----- Records shown -----
(* ===== verification/KavlOps.v ===== *)
(** Search, insertion and removal in the tree of kavl.h: each keeps the AVL
    invariant, does what it should to the ordered list of the elements, counts
    the elements up to the key, and never uses more than the
    [KAVL_MAX_DEPTH] entries of its arrays. *)
From S2P Require Import Prelude Kavl KavlAvl.

Section Ops.
Context {E : Type} (cmp : E -> E -> Z) `{Hcmp : !Ordering cmp}.
Implicit Types (t p q r root : tree E) (x y : E) (fs : list (frame E)).

(** [m] is the element equal to [x] in the ordered list [l], if there is one,
    and [l1] and [l2] are the elements before and after its place. *)
Definition at_place x (l l1 : list E) (m : option E) (l2 : list E) : Prop :=
  l = l1 ++ option_list m ++ l2 /\
  Forall (fun y => cmp y x < 0) l1 /\ Forall (fun y => cmp x y < 0) l2 /\
  forall y, m = Some y -> cmp x y = 0.

(** The number of elements up to and including the place. *)
Definition rank (l1 : list E) (m : option E) : Z := zlen l1 + zlen (option_list m).
(** no leak and no double free: after any sequence of operations on a new
    pool, [mem_destroy] succeeds and the heap is what it was before [mem_pool]. *)
Theorem pool_session_no_leak (cst : bool) (h0 h1 : heap) (hdr : mphdr) (ops : list pool_op) :
  mem_pool true cst h0 = (Some hdr, h1) -> zlen ops < UINT_MAX ->
  exists hdr' h', run_ops (hdr, h1) ops = Ok (hdr', h') /\ mem_destroy hdr' h' = Ok h0.
Proof.
  intros Hp Hn. destruct (malloc true h0) as [[p|] h'] eqn:Hm; [|done].
  destruct (mem_pool_spec cst h0 p h' Hm) as (Hp2 & Hi & Hf). rewrite Hp in Hp2.
  injection Hp2 as -> ->.
  destruct (run_ops_spec ops _ _ Hi) as (hdr' & h2 & -> & Hi2 & _ & Hf2 & _);
    [unfold count; simpl; lia|].
  exists hdr', h2. split; [done|]. rewrite mem_destroy_spec by done. f_equal.
  by rewrite <- Hf, <- Hf2.
Qed.

Lemma pool_session_no_leak_witness :
  exists hdr' h', run_ops (Mphdr 1 false Leaf, {[1%positive]}) sample_ops = Ok (hdr', h') /\
    mem_destroy hdr' h' = Ok ∅.
Proof.
  apply (pool_session_no_leak false ∅ {[1%positive]} (Mphdr 1 false Leaf) sample_ops).
  - vm_compute. reflexivity.
  - vm_compute. reflexivity.
Defined.
(** Assignments to members. *)
Definition put_dp v (p : params) := Params v (ps_sfdelay p) (ps_wait_send p) (ps_def_ttl p) (ps_custom_ttl p)
  (ps_tfo p) (ps_timeout p) (ps_cache_ttl p) (ps_ipv6 p) (ps_resolve p) (ps_udp p) (ps_max_open p)
  (ps_debug p) (ps_bfsize p) (ps_baddr p) (ps_laddr p) (ps_mempool p) (ps_protect_path p) (ps_fake_tls p)
  (ps_fake_http p) (ps_fake_udp p).
Definition put_sfdelay v (p : params) := Params (ps_dp p) v (ps_wait_send p) (ps_def_ttl p) (ps_custom_ttl p)
  (ps_tfo p) (ps_timeout p) (ps_cache_ttl p) (ps_ipv6 p) (ps_resolve p) (ps_udp p) (ps_max_open p)
  (ps_debug p) (ps_bfsize p) (ps_baddr p) (ps_laddr p) (ps_mempool p) (ps_protect_path p) (ps_fake_tls p)
  (ps_fake_http p) (ps_fake_udp p).
Definition put_wait_send v (p : params) := Params (ps_dp p) (ps_sfdelay p) v (ps_def_ttl p) (ps_custom_ttl p)
  (ps_tfo p) (ps_timeout p) (ps_cache_ttl p) (ps_ipv6 p) (ps_resolve p) (ps_udp p) (ps_max_open p)
  (ps_debug p) (ps_bfsize p) (ps_baddr p) (ps_laddr p) (ps_mempool p) (ps_protect_path p) (ps_fake_tls p)
  (ps_fake_http p) (ps_fake_udp p).
Definition put_def_ttl v (p : params) := Params (ps_dp p) (ps_sfdelay p) (ps_wait_send p) v (ps_custom_ttl p)
  (ps_tfo p) (ps_timeout p) (ps_cache_ttl p) (ps_ipv6 p) (ps_resolve p) (ps_udp p) (ps_max_open p)
  (ps_debug p) (ps_bfsize p) (ps_baddr p) (ps_laddr p) (ps_mempool p) (ps_protect_path p) (ps_fake_tls p)
  (ps_fake_http p) (ps_fake_udp p).
Definition put_custom_ttl v (p : params) := Params (ps_dp p) (ps_sfdelay p) (ps_wait_send p) (ps_def_ttl p) v
  (ps_tfo p) (ps_timeout p) (ps_cache_ttl p) (ps_ipv6 p) (ps_resolve p) (ps_udp p) (ps_max_open p)
  (ps_debug p) (ps_bfsize p) (ps_baddr p) (ps_laddr p) (ps_mempool p) (ps_protect_path p) (ps_fake_tls p)
  (ps_fake_http p) (ps_fake_udp p).
Definition put_tfo v (p : params) := Params (ps_dp p) (ps_sfdelay p) (ps_wait_send p) (ps_def_ttl p)
  (ps_custom_ttl p) v (ps_timeout p) (ps_cache_ttl p) (ps_ipv6 p) (ps_resolve p) (ps_udp p) (ps_max_open p)
  (ps_debug p) (ps_bfsize p) (ps_baddr p) (ps_laddr p) (ps_mempool p) (ps_protect_path p) (ps_fake_tls p)
  (ps_fake_http p) (ps_fake_udp p).
Definition put_timeout v (p : params) := Params (ps_dp p) (ps_sfdelay p) (ps_wait_send p) (ps_def_ttl p)
  (ps_custom_ttl p) (ps_tfo p) v (ps_cache_ttl p) (ps_ipv6 p) (ps_resolve p) (ps_udp p) (ps_max_open p)
  (ps_debug p) (ps_bfsize p) (ps_baddr p) (ps_laddr p) (ps_mempool p) (ps_protect_path p) (ps_fake_tls p)
  (ps_fake_http p) (ps_fake_udp p).
Definition put_cache_ttl v (p : params) := Params (ps_dp p) (ps_sfdelay p) (ps_wait_send p) (ps_def_ttl p)
  (ps_custom_ttl p) (ps_tfo p) (ps_timeout p) v (ps_ipv6 p) (ps_resolve p) (ps_udp p) (ps_max_open p)
  (ps_debug p) (ps_bfsize p) (ps_baddr p) (ps_laddr p) (ps_mempool p) (ps_protect_path p) (ps_fake_tls p)
  (ps_fake_http p) (ps_fake_udp p).
Definition put_ipv6 v (p : params) := Params (ps_dp p) (ps_sfdelay p) (ps_wait_send p) (ps_def_ttl p)
  (ps_custom_ttl p) (ps_tfo p) (ps_timeout p) (ps_cache_ttl p) v (ps_resolve p) (ps_udp p) (ps_max_open p)
  (ps_debug p) (ps_bfsize p) (ps_baddr p) (ps_laddr p) (ps_mempool p) (ps_protect_path p) (ps_fake_tls p)
  (ps_fake_http p) (ps_fake_udp p).
Definition put_resolve v (p : params) := Params (ps_dp p) (ps_sfdelay p) (ps_wait_send p) (ps_def_ttl p)
  (ps_custom_ttl p) (ps_tfo p) (ps_timeout p) (ps_cache_ttl p) (ps_ipv6 p) v (ps_udp p) (ps_max_open p)
  (ps_debug p) (ps_bfsize p) (ps_baddr p) (ps_laddr p) (ps_mempool p) (ps_protect_path p) (ps_fake_tls p)
  (ps_fake_http p) (ps_fake_udp p).
Definition put_udp v (p : params) := Params (ps_dp p) (ps_sfdelay p) (ps_wait_send p) (ps_def_ttl p)
  (ps_custom_ttl p) (ps_tfo p) (ps_timeout p) (ps_cache_ttl p) (ps_ipv6 p) (ps_resolve p) v (ps_max_open p)
  (ps_debug p) (ps_bfsize p) (ps_baddr p) (ps_laddr p) (ps_mempool p) (ps_protect_path p) (ps_fake_tls p)
  (ps_fake_http p) (ps_fake_udp p).
Definition put_max_open v (p : params) := Params (ps_dp p) (ps_sfdelay p) (ps_wait_send p) (ps_def_ttl p)
  (ps_custom_ttl p) (ps_tfo p) (ps_timeout p) (ps_cache_ttl p) (ps_ipv6 p) (ps_resolve p) (ps_udp p) v
  (ps_debug p) (ps_bfsize p) (ps_baddr p) (ps_laddr p) (ps_mempool p) (ps_protect_path p) (ps_fake_tls p)
  (ps_fake_http p) (ps_fake_udp p).
Definition put_debug v (p : params) := Params (ps_dp p) (ps_sfdelay p) (ps_wait_send p) (ps_def_ttl p)
  (ps_custom_ttl p) (ps_tfo p) (ps_timeout p) (ps_cache_ttl p) (ps_ipv6 p) (ps_resolve p) (ps_udp p)
  (ps_max_open p) v (ps_bfsize p) (ps_baddr p) (ps_laddr p) (ps_mempool p) (ps_protect_path p) (ps_fake_tls p)
  (ps_fake_http p) (ps_fake_udp p).
Definition put_bfsize v (p : params) := Params (ps_dp p) (ps_sfdelay p) (ps_wait_send p) (ps_def_ttl p)
  (ps_custom_ttl p) (ps_tfo p) (ps_timeout p) (ps_cache_ttl p) (ps_ipv6 p) (ps_resolve p) (ps_udp p)
  (ps_max_open p) (ps_debug p) v (ps_baddr p) (ps_laddr p) (ps_mempool p) (ps_protect_path p) (ps_fake_tls p)
  (ps_fake_http p) (ps_fake_udp p).
Definition put_baddr v (p : params) := Params (ps_dp p) (ps_sfdelay p) (ps_wait_send p) (ps_def_ttl p)
  (ps_custom_ttl p) (ps_tfo p) (ps_timeout p) (ps_cache_ttl p) (ps_ipv6 p) (ps_resolve p) (ps_udp p)
  (ps_max_open p) (ps_debug p) (ps_bfsize p) v (ps_laddr p) (ps_mempool p) (ps_protect_path p) (ps_fake_tls p)
  (ps_fake_http p) (ps_fake_udp p).
Definition put_laddr v (p : params) := Params (ps_dp p) (ps_sfdelay p) (ps_wait_send p) (ps_def_ttl p)
  (ps_custom_ttl p) (ps_tfo p) (ps_timeout p) (ps_cache_ttl p) (ps_ipv6 p) (ps_resolve p) (ps_udp p)
  (ps_max_open p) (ps_debug p) (ps_bfsize p) (ps_baddr p) v (ps_mempool p) (ps_protect_path p) (ps_fake_tls p)
  (ps_fake_http p) (ps_fake_udp p).
Definition put_mempool v (p : params) := Params (ps_dp p) (ps_sfdelay p) (ps_wait_send p) (ps_def_ttl p)
  (ps_custom_ttl p) (ps_tfo p) (ps_timeout p) (ps_cache_ttl p) (ps_ipv6 p) (ps_resolve p) (ps_udp p)
  (ps_max_open p) (ps_debug p) (ps_bfsize p) (ps_baddr p) (ps_laddr p) v (ps_protect_path p) (ps_fake_tls p)
  (ps_fake_http p) (ps_fake_udp p).
Definition put_protect_path v (p : params) := Params (ps_dp p) (ps_sfdelay p) (ps_wait_send p) (ps_def_ttl p)
  (ps_custom_ttl p) (ps_tfo p) (ps_timeout p) (ps_cache_ttl p) (ps_ipv6 p) (ps_resolve p) (ps_udp p)
  (ps_max_open p) (ps_debug p) (ps_bfsize p) (ps_baddr p) (ps_laddr p) (ps_mempool p) v (ps_fake_tls p)
  (ps_fake_http p) (ps_fake_udp p).
Definition put_fake_tls v (p : params) := Params (ps_dp p) (ps_sfdelay p) (ps_wait_send p) (ps_def_ttl p)
  (ps_custom_ttl p) (ps_tfo p) (ps_timeout p) (ps_cache_ttl p) (ps_ipv6 p) (ps_resolve p) (ps_udp p)
  (ps_max_open p) (ps_debug p) (ps_bfsize p) (ps_baddr p) (ps_laddr p) (ps_mempool p) (ps_protect_path p) v
  (ps_fake_http p) (ps_fake_udp p).
Definition put_fake_http v (p : params) := Params (ps_dp p) (ps_sfdelay p) (ps_wait_send p) (ps_def_ttl p)
  (ps_custom_ttl p) (ps_tfo p) (ps_timeout p) (ps_cache_ttl p) (ps_ipv6 p) (ps_resolve p) (ps_udp p)
  (ps_max_open p) (ps_debug p) (ps_bfsize p) (ps_baddr p) (ps_laddr p) (ps_mempool p) (ps_protect_path p)
  (ps_fake_tls p) v (ps_fake_udp p).
Definition put_fake_udp v (p : params) := Params (ps_dp p) (ps_sfdelay p) (ps_wait_send p) (ps_def_ttl p)
  (ps_custom_ttl p) (ps_tfo p) (ps_timeout p) (ps_cache_ttl p) (ps_ipv6 p) (ps_resolve p) (ps_udp p)
  (ps_max_open p) (ps_debug p) (ps_bfsize p) (ps_baddr p) (ps_laddr p) (ps_mempool p) (ps_protect_path p)
  (ps_fake_tls p) (ps_fake_http p) v.
Definition put_dp_ttl v (p : desync_params) := DesyncParams v (dp_ip_options p) (dp_ip_options_len p)
  (dp_md5sig p) (dp_fake_data p) (dp_udp_fake_count p) (dp_fake_offset p) (dp_drop_sack p) (dp_oob_char p)
  (dp_parts p) (dp_mod_http p) (dp_tlsrec p) (dp_proto p) (dp_detect p) (dp_hosts p) (dp_pf p) (dp_file_ptr p)
  (dp_file_size p).
Definition put_dp_ip_options v (p : desync_params) := DesyncParams (dp_ttl p) v (dp_ip_options_len p)
  (dp_md5sig p) (dp_fake_data p) (dp_udp_fake_count p) (dp_fake_offset p) (dp_drop_sack p) (dp_oob_char p)
  (dp_parts p) (dp_mod_http p) (dp_tlsrec p) (dp_proto p) (dp_detect p) (dp_hosts p) (dp_pf p) (dp_file_ptr p)
  (dp_file_size p).
Definition put_dp_ip_options_len v (p : desync_params) := DesyncParams (dp_ttl p) (dp_ip_options p) v
  (dp_md5sig p) (dp_fake_data p) (dp_udp_fake_count p) (dp_fake_offset p) (dp_drop_sack p) (dp_oob_char p)
  (dp_parts p) (dp_mod_http p) (dp_tlsrec p) (dp_proto p) (dp_detect p) (dp_hosts p) (dp_pf p) (dp_file_ptr p)
  (dp_file_size p).
Definition put_dp_md5sig v (p : desync_params) := DesyncParams (dp_ttl p) (dp_ip_options p)
  (dp_ip_options_len p) v (dp_fake_data p) (dp_udp_fake_count p) (dp_fake_offset p) (dp_drop_sack p)
  (dp_oob_char p) (dp_parts p) (dp_mod_http p) (dp_tlsrec p) (dp_proto p) (dp_detect p) (dp_hosts p) (dp_pf p)
  (dp_file_ptr p) (dp_file_size p).
Definition put_dp_fake_data v (p : desync_params) := DesyncParams (dp_ttl p) (dp_ip_options p)
  (dp_ip_options_len p) (dp_md5sig p) v (dp_udp_fake_count p) (dp_fake_offset p) (dp_drop_sack p)
  (dp_oob_char p) (dp_parts p) (dp_mod_http p) (dp_tlsrec p) (dp_proto p) (dp_detect p) (dp_hosts p) (dp_pf p)
  (dp_file_ptr p) (dp_file_size p).
Definition put_dp_udp_fake_count v (p : desync_params) := DesyncParams (dp_ttl p) (dp_ip_options p)
  (dp_ip_options_len p) (dp_md5sig p) (dp_fake_data p) v (dp_fake_offset p) (dp_drop_sack p) (dp_oob_char p)
  (dp_parts p) (dp_mod_http p) (dp_tlsrec p) (dp_proto p) (dp_detect p) (dp_hosts p) (dp_pf p) (dp_file_ptr p)
  (dp_file_size p).
Definition put_dp_fake_offset v (p : desync_params) := DesyncParams (dp_ttl p) (dp_ip_options p)
  (dp_ip_options_len p) (dp_md5sig p) (dp_fake_data p) (dp_udp_fake_count p) v (dp_drop_sack p)
  (dp_oob_char p) (dp_parts p) (dp_mod_http p) (dp_tlsrec p) (dp_proto p) (dp_detect p) (dp_hosts p) (dp_pf p)
  (dp_file_ptr p) (dp_file_size p).
Definition put_dp_drop_sack v (p : desync_params) := DesyncParams (dp_ttl p) (dp_ip_options p)
  (dp_ip_options_len p) (dp_md5sig p) (dp_fake_data p) (dp_udp_fake_count p) (dp_fake_offset p) v
  (dp_oob_char p) (dp_parts p) (dp_mod_http p) (dp_tlsrec p) (dp_proto p) (dp_detect p) (dp_hosts p) (dp_pf p)
  (dp_file_ptr p) (dp_file_size p).
Definition put_dp_oob_char v (p : desync_params) := DesyncParams (dp_ttl p) (dp_ip_options p)
  (dp_ip_options_len p) (dp_md5sig p) (dp_fake_data p) (dp_udp_fake_count p) (dp_fake_offset p)
  (dp_drop_sack p) v (dp_parts p) (dp_mod_http p) (dp_tlsrec p) (dp_proto p) (dp_detect p) (dp_hosts p)
  (dp_pf p) (dp_file_ptr p) (dp_file_size p).
Definition put_dp_parts v (p : desync_params) := DesyncParams (dp_ttl p) (dp_ip_options p)
  (dp_ip_options_len p) (dp_md5sig p) (dp_fake_data p) (dp_udp_fake_count p) (dp_fake_offset p)
  (dp_drop_sack p) (dp_oob_char p) v (dp_mod_http p) (dp_tlsrec p) (dp_proto p) (dp_detect p) (dp_hosts p)
  (dp_pf p) (dp_file_ptr p) (dp_file_size p).
Definition put_dp_mod_http v (p : desync_params) := DesyncParams (dp_ttl p) (dp_ip_options p)
  (dp_ip_options_len p) (dp_md5sig p) (dp_fake_data p) (dp_udp_fake_count p) (dp_fake_offset p)
  (dp_drop_sack p) (dp_oob_char p) (dp_parts p) v (dp_tlsrec p) (dp_proto p) (dp_detect p) (dp_hosts p)
  (dp_pf p) (dp_file_ptr p) (dp_file_size p).
Definition put_dp_tlsrec v (p : desync_params) := DesyncParams (dp_ttl p) (dp_ip_options p)
  (dp_ip_options_len p) (dp_md5sig p) (dp_fake_data p) (dp_udp_fake_count p) (dp_fake_offset p)
  (dp_drop_sack p) (dp_oob_char p) (dp_parts p) (dp_mod_http p) v (dp_proto p) (dp_detect p) (dp_hosts p)
  (dp_pf p) (dp_file_ptr p) (dp_file_size p).
Definition put_dp_proto v (p : desync_params) := DesyncParams (dp_ttl p) (dp_ip_options p)
  (dp_ip_options_len p) (dp_md5sig p) (dp_fake_data p) (dp_udp_fake_count p) (dp_fake_offset p)
  (dp_drop_sack p) (dp_oob_char p) (dp_parts p) (dp_mod_http p) (dp_tlsrec p) v (dp_detect p) (dp_hosts p)
  (dp_pf p) (dp_file_ptr p) (dp_file_size p).
Definition put_dp_detect v (p : desync_params) := DesyncParams (dp_ttl p) (dp_ip_options p)
  (dp_ip_options_len p) (dp_md5sig p) (dp_fake_data p) (dp_udp_fake_count p) (dp_fake_offset p)
  (dp_drop_sack p) (dp_oob_char p) (dp_parts p) (dp_mod_http p) (dp_tlsrec p) (dp_proto p) v (dp_hosts p)
  (dp_pf p) (dp_file_ptr p) (dp_file_size p).
Definition put_dp_hosts v (p : desync_params) := DesyncParams (dp_ttl p) (dp_ip_options p)
  (dp_ip_options_len p) (dp_md5sig p) (dp_fake_data p) (dp_udp_fake_count p) (dp_fake_offset p)
  (dp_drop_sack p) (dp_oob_char p) (dp_parts p) (dp_mod_http p) (dp_tlsrec p) (dp_proto p) (dp_detect p) v
  (dp_pf p) (dp_file_ptr p) (dp_file_size p).
Definition put_dp_pf v (p : desync_params) := DesyncParams (dp_ttl p) (dp_ip_options p) (dp_ip_options_len p)
  (dp_md5sig p) (dp_fake_data p) (dp_udp_fake_count p) (dp_fake_offset p) (dp_drop_sack p) (dp_oob_char p)
  (dp_parts p) (dp_mod_http p) (dp_tlsrec p) (dp_proto p) (dp_detect p) (dp_hosts p) v (dp_file_ptr p)
  (dp_file_size p).
Definition put_dp_file_ptr v (p : desync_params) := DesyncParams (dp_ttl p) (dp_ip_options p)
  (dp_ip_options_len p) (dp_md5sig p) (dp_fake_data p) (dp_udp_fake_count p) (dp_fake_offset p)
  (dp_drop_sack p) (dp_oob_char p) (dp_parts p) (dp_mod_http p) (dp_tlsrec p) (dp_proto p) (dp_detect p)
  (dp_hosts p) (dp_pf p) v (dp_file_size p).
Definition put_dp_file_size v (p : desync_params) := DesyncParams (dp_ttl p) (dp_ip_options p)
  (dp_ip_options_len p) (dp_md5sig p) (dp_fake_data p) (dp_udp_fake_count p) (dp_fake_offset p)
  (dp_drop_sack p) (dp_oob_char p) (dp_parts p) (dp_mod_http p) (dp_tlsrec p) (dp_proto p) (dp_detect p)
  (dp_hosts p) (dp_pf p) (dp_file_ptr p) v.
-----
About this exercise:
Going back to the entries above, set down exactly the lines that begin at the one with "Definition put_dp v" and end at the one with "(ps_custom_ttl p) v", both included, and nothing else.

Solution for this task:
Definition put_dp v (p : params) := Params v (ps_sfdelay p) (ps_wait_send p) (ps_def_ttl p) (ps_custom_ttl p)
  (ps_tfo p) (ps_timeout p) (ps_cache_ttl p) (ps_ipv6 p) (ps_resolve p) (ps_udp p) (ps_max_open p)
  (ps_debug p) (ps_bfsize p) (ps_baddr p) (ps_laddr p) (ps_mempool p) (ps_protect_path p) (ps_fake_tls p)
  (ps_fake_http p) (ps_fake_udp p).
Definition put_sfdelay v (p : params) := Params (ps_dp p) v (ps_wait_send p) (ps_def_ttl p) (ps_custom_ttl p)
  (ps_tfo p) (ps_timeout p) (ps_cache_ttl p) (ps_ipv6 p) (ps_resolve p) (ps_udp p) (ps_max_open p)
  (ps_debug p) (ps_bfsize p) (ps_baddr p) (ps_laddr p) (ps_mempool p) (ps_protect_path p) (ps_fake_tls p)
  (ps_fake_http p) (ps_fake_udp p).
Definition put_wait_send v (p : params) := Params (ps_dp p) (ps_sfdelay p) v (ps_def_ttl p) (ps_custom_ttl p)
  (ps_tfo p) (ps_timeout p) (ps_cache_ttl p) (ps_ipv6 p) (ps_resolve p) (ps_udp p) (ps_max_open p)
  (ps_debug p) (ps_bfsize p) (ps_baddr p) (ps_laddr p) (ps_mempool p) (ps_protect_path p) (ps_fake_tls p)
  (ps_fake_http p) (ps_fake_udp p).
Definition put_def_ttl v (p : params) := Params (ps_dp p) (ps_sfdelay p) (ps_wait_send p) v (ps_custom_ttl p)
  (ps_tfo p) (ps_timeout p) (ps_cache_ttl p) (ps_ipv6 p) (ps_resolve p) (ps_udp p) (ps_max_open p)
  (ps_debug p) (ps_bfsize p) (ps_baddr p) (ps_laddr p) (ps_mempool p) (ps_protect_path p) (ps_fake_tls p)
  (ps_fake_http p) (ps_fake_udp p).
Definition put_custom_ttl v (p : params) := Params (ps_dp p) (ps_sfdelay p) (ps_wait_send p) (ps_def_ttl p) v
  (ps_tfo p) (ps_timeout p) (ps_cache_ttl p) (ps_ipv6 p) (ps_resolve p) (ps_udp p) (ps_max_open p)
  (ps_debug p) (ps_bfsize p) (ps_baddr p) (ps_laddr p) (ps_mempool p) (ps_protect_path p) (ps_fake_tls p)
  (ps_fake_http p) (ps_fake_udp p).
Definition put_tfo v (p : params) := Params (ps_dp p) (ps_sfdelay p) (ps_wait_send p) (ps_def_ttl p)
  (ps_custom_ttl p) v (ps_timeout p) (ps_cache_ttl p) (ps_ipv6 p) (ps_resolve p) (ps_udp p) (ps_max_open p)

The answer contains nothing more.